=== Data supplied ===
(** *** Ingest (C6, C8) *)

(** Against C6 as stated: the detached-tails set is full, the parent is
    its newest entry [leaf 163] and the batch has one new tail.  Removing
    the parent first would make room for the tail; the code inserts first,
    which evicts the oldest entry [leaf 100], and removes the parent
    afterwards. *)
Lemma putVerifiedNewBlocks_inserts_before_removing :
  let parent := leaf 163 in
  let tails := [leaf 200] in
  let after := (putVerifiedNewBlocks parent [] tails st_full).1 in
  let specified :=
    detached_as_specified parent tails (detachedTailBlocks st_full) in
  detachedTailBlocks after <> specified /\
  lru_Peek (Hex (hash (leaf 100))) specified = Some (leaf 100) /\
  lru_Peek (Hex (hash (leaf 100))) (detachedTailBlocks after) = None.
Proof.
  assert (lru_Peek (Hex (hash (leaf 100)))
            (detached_as_specified (leaf 163) [leaf 200]
               (detachedTailBlocks st_full)) = Some (leaf 100)) as H1
    by (vm_compute; reflexivity).
  assert (lru_Peek (Hex (hash (leaf 100)))
            (detachedTailBlocks
               (putVerifiedNewBlocks (leaf 163) [] [leaf 200] st_full).1)
          = None) as H2
    by (vm_compute; reflexivity).
  cbv zeta. split_and!; [|exact H1|exact H2].
  intros E. rewrite E, H1 in H2. discriminate H2.
Qed.

(** C8 fails on the code: the write of [B1] fails, [putVerifiedNewBlocks]
    returns the error, and [B1] stays in the block cache although the store
    has no record of it. *)
Lemma putVerifiedNewBlocks_caches_unstored_block :
  let r := putVerifiedNewBlocks G [B1] [B1] (with_script [true] booted) in
  r.2 = Some (ErrStorage "write failed") /\
  lru_Peek (Hex (hash B1)) (cachedBlocks r.1) = Some B1 /\
  Get (storage r.1) (hash B1) = Err ErrKeyNotFound /\
  (GetBlock (hash B1) r.1).2 = Some B1.
Proof. vm_compute. split_and!; reflexivity. Qed.

(** *** Descendant fetch (C7) *)

(** Against C7 as stated, twice.  For [n = -1] the specified range of
    heights is empty and no list has at most [-1] blocks, but [uint64(n)] is
    the largest [uint64] and the code returns every block up to the head.
    And on [st_torn], a well-formed store whose height index names the fork
    blocks while the head is still [B2], the two blocks returned after [G]
    are [C1] and [C2], which are not on the head's chain. *)
Lemma FetchDescendantInCanonicalChain_counterexamples :
  ((exists bc', FetchDescendantInCanonicalChain 8 (-1) G st_linear
                = Some (bc', Ok [B1; B2])) /\
   descendant_heights (-1) G st_linear = [] /\
   ~ (Z.of_nat (length [B1; B2]) <= -1)) /\
  (well_formed st_torn /\ tailBlock st_torn = B2 /\
   ancestor st_torn G (tailBlock st_torn) /\
   (exists bc', FetchDescendantInCanonicalChain 8 2 G st_torn
                = Some (bc', Ok [C1; C2])) /\
   ~ ancestor st_torn C1 (tailBlock st_torn) /\
   ~ ancestor st_torn C2 (tailBlock st_torn)).
Proof.
  split; split_and!.
  - exists (run (FetchDescendantInCanonicalChain 8 (-1) G st_linear)).
    apply run_eq. vm_compute. reflexivity.
  - vm_compute. reflexivity.
  - simpl. lia.
  - apply wf_check_sound. vm_compute. reflexivity.
  - vm_compute. reflexivity.
  - apply (chain_of_ancestor 8); [vm_compute; reflexivity|].
    apply (bool_decide_unpack _). vm_compute. exact I.
  - exists (run (FetchDescendantInCanonicalChain 8 2 G st_torn)).
    apply run_eq. vm_compute. reflexivity.
  - intros H. apply (ancestor_chain_of 8) in H; [|vm_compute; reflexivity].
    revert H. apply (bool_decide_unpack _). vm_compute. exact I.
  - intros H. apply (ancestor_chain_of 8) in H; [|vm_compute; reflexivity].
    revert H. apply (bool_decide_unpack _). vm_compute. exact I.
Qed.

(** C7 at work: two descendants of [G] are asked for on the canonical state
    [st_linear], and the blocks [B1] and [B2] of the head's chain are
    returned. *)
Lemma FetchDescendantInCanonicalChain_spec_witness :
  (exists bc', FetchDescendantInCanonicalChain 2 2 G st_linear
               = Some (bc', Ok [B1; B2])) /\
  ancestor st_linear B1 (tailBlock st_linear) /\
  ancestor st_linear G B1.
Proof.
  destruct (FetchDescendantInCanonicalChain_spec 2 2 G st_linear)
    as (_ & _ & (bc' & E) & HC).
  - lia.
  - vm_compute. split; [discriminate|reflexivity].
  - vm_compute. reflexivity.
  - lia.
  - destruct (HC st_linear_well_formed st_linear_canonical G st_linear_G_B2)
      as (bc2 & blocks & E2 & _ & Ht & Hd); [vm_compute; discriminate|].
    assert (mapM (lookupHeight st_linear) (descendant_heights 2 G st_linear)
            = Some [B1; B2]) as Em by (vm_compute; reflexivity).
    rewrite Em in E. rewrite E in E2. injection E2 as _ <-.
    specialize (Hd st_linear_G_B2).
    apply Forall_cons in Ht as [Ht _]. apply Forall_cons in Hd as [Hd _].
    split_and!; [exists bc'; exact E|exact Ht|exact Hd].
Defined.

(** *** Bootstrap (C9) *)

(** C9 at work, scenario 6 of the specification: the stored genesis has
    chain id 1, the configuration says 2. *)
Lemma NewBlockChain_genesis_mismatch_witness :
  blockChainID G = 1 /\ Meta_ChainId conf2 = 2 /\
  NewBlockChain conf2 (storage booted) zero_gauges
  = (storage booted, Err ErrGenesisConfNotMatch).
Proof.
  split_and!; [reflexivity..|].
  apply (NewBlockChain_genesis_mismatch conf2 (storage booted) zero_gauges G).
  - reflexivity.
  - reflexivity.
  - vm_compute. reflexivity.
  - vm_compute. discriminate.
Defined.

(** *** Ancestor resolver (C2) *)

Ltac by_compute := apply (bool_decide_unpack _); vm_compute; exact I.

Lemma st_torn_tail : tailBlock st_torn = B2.
Proof. vm_compute. reflexivity. Qed.

(** How [st_torn] comes about: the head pointer could not be written. *)
Lemma st_torn_history :
  SetTailBlock 8 C2 (with_script [false; false; true] st_linear)
  = Some (st_torn, Some (ErrStorage "write failed")).
Proof. unfold st_torn. apply run_eq. vm_compute. reflexivity. Qed.

(** Against C2 as stated: in [st_torn] the head [B2] and the target [C2]
    are both in the store and both reach back to [G], but the height index
    names [C2] at height 2, the fast check trusts it, and the answer [C2] is
    no ancestor of the head. *)
Lemma FindCommonAncestorWithTail_trusts_stale_index :
  in_store st_torn (tailBlock st_torn) /\ in_store st_torn C2 /\
  ancestor st_torn G (tailBlock st_torn) /\ ancestor st_torn G C2 /\
  (exists bc', FindCommonAncestorWithTail 8 C2 st_torn = Some (bc', Ok C2)) /\
  ~ ancestor st_torn C2 (tailBlock st_torn).
Proof.
  rewrite st_torn_tail. split_and!.
  - by_compute.
  - by_compute.
  - apply (chain_of_ancestor 8); [vm_compute; reflexivity|by_compute].
  - apply (chain_of_ancestor 8); [vm_compute; reflexivity|by_compute].
  - exists (run (FindCommonAncestorWithTail 8 C2 st_torn)).
    apply run_eq. vm_compute. reflexivity.
  - intros H. apply (ancestor_chain_of 8) in H; [|vm_compute; reflexivity].
    revert H. by_compute.
Qed.

(** C2 at work on the canonical state [st_linear]: head [B2], target [C2]. *)
Lemma FindCommonAncestorWithTail_correct_witness :
  exists bc' r,
    FindCommonAncestorWithTail 8 C2 st_linear = Some (bc', Ok r) /\
    ancestor st_linear r (tailBlock st_linear) /\ ancestor st_linear r C2 /\
    forall c, ancestor st_linear c (tailBlock st_linear) ->
              ancestor st_linear c C2 -> height c <= height r.
Proof.
  apply (FindCommonAncestorWithTail_correct st_linear G C2 8).
  - exact st_linear_well_formed.
  - exact st_linear_canonical.
  - exact st_linear_G_B2.
  - exact st_linear_G_C2.
  - vm_compute. discriminate.
Defined.

(** *** Head reconciler (C1, C3, C4, C10) *)

(** Against C1 as stated: on [st_torn], [SetTailBlock B2] returns success
    and [B2] is the head, yet the height index still names the fork blocks
    [C1] and [C2]: it does not reflect the path of the new head. *)
Lemma SetTailBlock_success_with_stale_index :
  exists bcF,
    SetTailBlock 8 B2 st_torn = Some (bcF, None) /\
    tailBlock bcF = B2 /\
    (GetBlockByHeight 1 bcF).2 = Some C1 /\
    (GetBlockByHeight 2 bcF).2 = Some C2 /\
    ~ canonical_index bcF.
Proof.
  exists (run (SetTailBlock 8 B2 st_torn)).
  split_and!;
    [apply run_eq; vm_compute; reflexivity|vm_compute; reflexivity..|].
  intros CI.
  assert (in_store (run (SetTailBlock 8 B2 st_torn)) B2) as HB2
    by by_compute.
  specialize (CI B2).
  assert (tailBlock (run (SetTailBlock 8 B2 st_torn)) = B2) as Ht
    by (vm_compute; reflexivity).
  rewrite Ht in CI. specialize (CI (ancestor_refl _ _ HB2)).
  revert CI. by_compute.
Qed.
===
→ Instructions for the task
In the records above, find each line with the word "ErrStorage" and copy it out.

→ Answer to the problem
  r.2 = Some (ErrStorage "write failed") /\
  = Some (st_torn, Some (ErrStorage "write failed")).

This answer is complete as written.